Publication year - 1997
Publication title -
british journal of urology
Language(s) - English
Resource type - Journals
SCImago Journal Rank - 1.773
H-Index - 148
eISSN - 1464-410X
pISSN - 0007-1331
DOI - 10.1046/j.1464-410x.1997.00232.x
Subject(s) - tamsulosin , urology , medicine , prostate , prostate specific antigen , androgen , muscle hypertrophy , hormone , cancer , hyperplasia
Objective To determine whether transrectal ultrasonography (TRUS) can predict the clinical response of patients with benign prostatic hypertrophy (BPH) to α1‐blocker and anti‐androgen therapy. Patients and methods From April 1994 to July 1995, 128 patients with BPH were randomized to treatment for 6 months with either tamsulosin (a long‐acting selective α1‐blocker) or allylestrenol (an anti‐androgen), with 64 patients receiving tamsulosin (0.2 mg/day) and 64 receiving allylestrenol (50 mg/day).
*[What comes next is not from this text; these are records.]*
Definition check_close (i : nat) : ST chses unit :=
  let* c := chan i in
  let type := chantype env (ch_type c) in
  let* close_allowed :=
    match ct_check_close type with
    | None => ret true
    | Some f => if sent_close c then ret true else f i
    end in
  let* c := chan i in
  do* when (flushing c)
        (let* s := get in
         do* when ((readfd c >=? 0) && negb (fd_pending (fds s) (readfd c)))
               (close_chan_fd i (readfd c) SHUT_RD);
         let* c := chan i in
         when (errfd_is_read c && (errfd c >=? 0) && negb (fd_pending (fds s) (errfd c)))
           (close_chan_fd i (errfd c) SHUT_RD));
  let* c := chan i in
  let* pending := write_pending i in
  if recv_close c && negb pending && close_allowed then
    do* when (negb (sent_close c)) (send_msg_channel_close i);
    remove_channel i
  else
    do* when ((recv_eof c && negb pending)
              || (negb (writefd c =? FD_UNINIT)
                  && (match ct_check_close type with Some _ => true | None => false end) && close_allowed))
          (close_chan_fd i (writefd c) SHUT_WR);
    let* c := chan i in
    do* when (negb (sent_eof c) && (readfd c =? FD_CLOSED) && (errfd_is_write c || (errfd c =? FD_CLOSED)))
          (send_msg_channel_eof i);
    let* c := chan i in
    let* pending := write_pending i in
    when ((readfd c =? FD_CLOSED) && (writefd c =? FD_CLOSED)
          && (errfd_is_write c || (errfd c =? FD_CLOSED))
          && negb (sent_close c) && close_allowed && negb pending)
      (send_msg_channel_close i).

(** ** Data towards the program *)

Definition nonempty (bs : list Z) : list (list Z) := match bs with [] => [] | _ => [bs] end.

(** [moredata] and [*morelen] are one argument; the second result is the new
    [*morelen]. *)
Definition writechannel_writev (i : nat) (fd : Z) (w : chbuf) (moredata : option (list Z)) :
    ST chses (bool * Z) :=
  let* (circ1, circ2) := on_buf i w cbuf_read_segments in
  let iov := nonempty circ1 ++ nonempty circ2 ++ (match moredata with Some m => [m] | None => [] end) in
  match iov with
  | [] => ret (true, 0)
  | _ =>
      let* written := fd_writev fd iov in
      match written with
      | WError => do* close_chan_fd i fd SHUT_WR; ret (false, 0)
      | WAgain => ret (true, 0)
      | WDone written =>
          let cbuf_written := Z.min (zlen circ1 + zlen circ2) written in
          do* on_buf i w (cbuf_incrread cbuf_written);
          do* set_chan i (λ c, set_recvdonelen (u32 (recvdonelen c + written)) c);
          ret (true, written - cbuf_written)
      end
  end.

(** The window adjust handling at the end of [writechannel]. *)
Definition adjust_window (i : nat) : ST chses unit :=
  let* c := chan i in
  do* when (recvdonelen c >=? RECV_WINDOWEXTEND)
        (do* send_msg_channel_window_adjust i (recvdonelen c);
         do* set_chan i (λ c, set_recvwindow (u32 (recvwindow c + recvdonelen c)) c);
         set_chan i (set_recvdonelen 0));
  let* c := chan i in
  do* dropbear_assert (recvwindow c <=? recv_window env) "channel->recvwindow <= opts.recv_window";
  let* wb := ptr (writebuf c) in
  do* dropbear_assert (recvwindow c <=? cbuf_getavail wb)
        "channel->recvwindow <= cbuf_getavail(channel->writebuf)";
  dropbear_assert (match extrabuf c with None => true | Some eb => recvwindow c <=? cbuf_getavail eb end)
    "channel->extrabuf == NULL || channel->recvwindow <= cbuf_getavail(channel->extrabuf)".

Definition writechannel (i : nat) (fd : Z) (w : chbuf) (moredata : option (list Z)) : ST chses (bool * Z) :=
  let* (res, morelen) := writechannel_writev i fd w moredata in
  do* adjust_window i;
  ret (res, morelen).

(** The loop that moves the rest of the packet to the circular buffer. *)
Fixpoint recv_data_loop (fuel : nat) (i : nat) (w : chbuf) (len : Z) : ST chses unit :=
  if len <=? 0 then ret tt
  else match fuel with
  | O => fault "out of fuel"
  | S fuel =>
      let* buflen := on_buf i w cbuf_writelen in
      let buflen := Z.min buflen len in
      let* p := on_buf i w (cbuf_writeptr buflen) in
      let* bs := on_tp (on_payload (let* q := buf_getptr buflen in mem_load q buflen)) in
      do* on_buf i w (cbuf_store p bs);
      do* on_buf i w (cbuf_incrwrite buflen);
      do* on_tp (on_payload (buf_incrpos buflen));
      recv_data_loop fuel i w (u32 (len - buflen))
  end.

Definition common_recv_msg_channel_data (i : nat) (fd : Z) (w : chbuf) : ST chses unit :=
  let* c := chan i in
  do* exit_if (recv_eof c) "Received data after eof";
  match the_buf w c with
  | None => ret tt
  | Some cbuf =>
      if fd <? 0 then ret tt
      else
        let* datalen := on_tp (on_payload buf_getint) in
        let maxdata := cbuf_getavail cbuf in
        do* exit_if (datalen >? maxdata) "Oversized packet";
        do* dropbear_assert (recvwindow c >=? datalen) "channel->recvwindow >= datalen";
        do* set_chan i (λ c, set_recvwindow (u32 (recvwindow c - datalen)) c);
        let* c := chan i in
        do* dropbear_assert (recvwindow c <=? recv_window env) "channel->recvwindow <= opts.recv_window";
        let* data := on_tp (on_payload (let* q := buf_getptr datalen in mem_load q datalen)) in
        let* (res, consumed) := writechannel i fd w (Some data) in
        let datalen := u32 (datalen - consumed) in
        do* on_tp (on_payload (buf_incrpos consumed));
        when res (recv_data_loop (Z.to_nat datalen) i w datalen)
  end.

Definition recv_msg_channel_data : ST chses unit :=
  let* i := getchannel in
  let* c := chan i in
  common_recv_msg_channel_data i (writefd c) WRITEBUF.

(** src/src/cli-channel.c *)
Definition recv_msg_channel_extended_data : ST chses unit :=
  let* i := getchannel in
  let* c := chan i in
  if negb (ch_type c =? clichansess env) then ret tt
  else
    let* datatype := on_tp (on_payload buf_getint) in
    if negb (datatype =? SSH_EXTENDED_DATA_STDERR) then ret tt
    else common_recv_msg_channel_data i (errfd c) EXTRABUF.

(** ** Data towards the wire *)

Definition send_msg_channel_data (i : nat) (isextended : bool) : ST chses unit :=
  let* c := chan i in
  do* dropbear_assert (negb (sent_close c)) "!channel->sent_close";
  let fd := if isextended then errfd c else readfd c in
  do* dropbear_assert (fd >=? 0) "fd >= 0";
  let* s := get in
  let maxlen := Z.min (transwindow c) (transmaxpacket c) in
  let maxlen := Z.min maxlen
    (u32 (b_size (writepayload (pkt (tp s))) - 1 - 4 - 4 - (if isextended then 4 else 0))) in
  if maxlen =? 0 then ret tt
  else
    do* put_tp (buf_putbyte (if isextended then SSH_MSG_CHANNEL_EXTENDED_DATA else SSH_MSG_CHANNEL_DATA));
    do* put_tp (buf_putint (remotechan c));
    do* when isextended (put_tp (buf_putint SSH_EXTENDED_DATA_STDERR));
    let* s := get in
    let size_pos := b_pos (writepayload (pkt (tp s))) in
    do* put_tp (buf_putint 0);
    let* p := on_tp (on_writepayload (buf_getwriteptr maxlen)) in
    let* r := fd_read_call maxlen in
    let abandon := do* put_tp (buf_setpos 0); put_tp (buf_setlen 0) in
    match r with
    | FRIntr => abandon
    | FRError | FRData [] => do* close_chan_fd i fd SHUT_RD; abandon
    | FRData bs =>
        do* on_tp (on_writepayload (mem_store p bs));
        let* len := if read_mangler c then mangle env i bs else ret (zlen bs) in
        if len =? 0 then abandon
        else
          do* put_tp (buf_incrwritepos len);
          do* put_tp (buf_setpos size_pos);
          do* put_tp (buf_putint len);
          do* set_chan i (λ c, set_transwindow (u32 (transwindow c - len)) c);
          on_tp encrypt_packet
    end.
The results of TRUS, uroflowmetry and the American Urologic Association (AUA) symptom score were compared before and after treatment. TRUS was used to calculate the transition zone (TZ) volume, transition zone ratio (TZ ratio=TZ volume/total prostate volume), total prostate volume and prostate‐specific antigen density (PSAD). Results Both groups showed a statistically significant improvement in the AUA symptom score, quality‐of‐life (QOL) score and peak urinary flow rate (Q max ) at 6 months ( P <0.001). In the tamsulosin group, there was a significant negative correlation between the pretreatment PSAD and the percentage change in Q max ( r =−0.640, P <0.001), while there was a positive correlation between PSAD and the percentage change in the AUA symptom score ( r =0.589, P <0.001). On the other hand, the allylestrenol group showed a significant positive correlation between PSAD and the percentage change in Q max ( r =0.397, P <0.01) and a negative correlation between PSAD and the AUA symptom score ( r =−0.313, P <0.01). Conclusion Patients with a high pretreatment PSAD responded well to anti‐androgen therapy, while those with a low PSAD responded better to α1‐blocker therapy.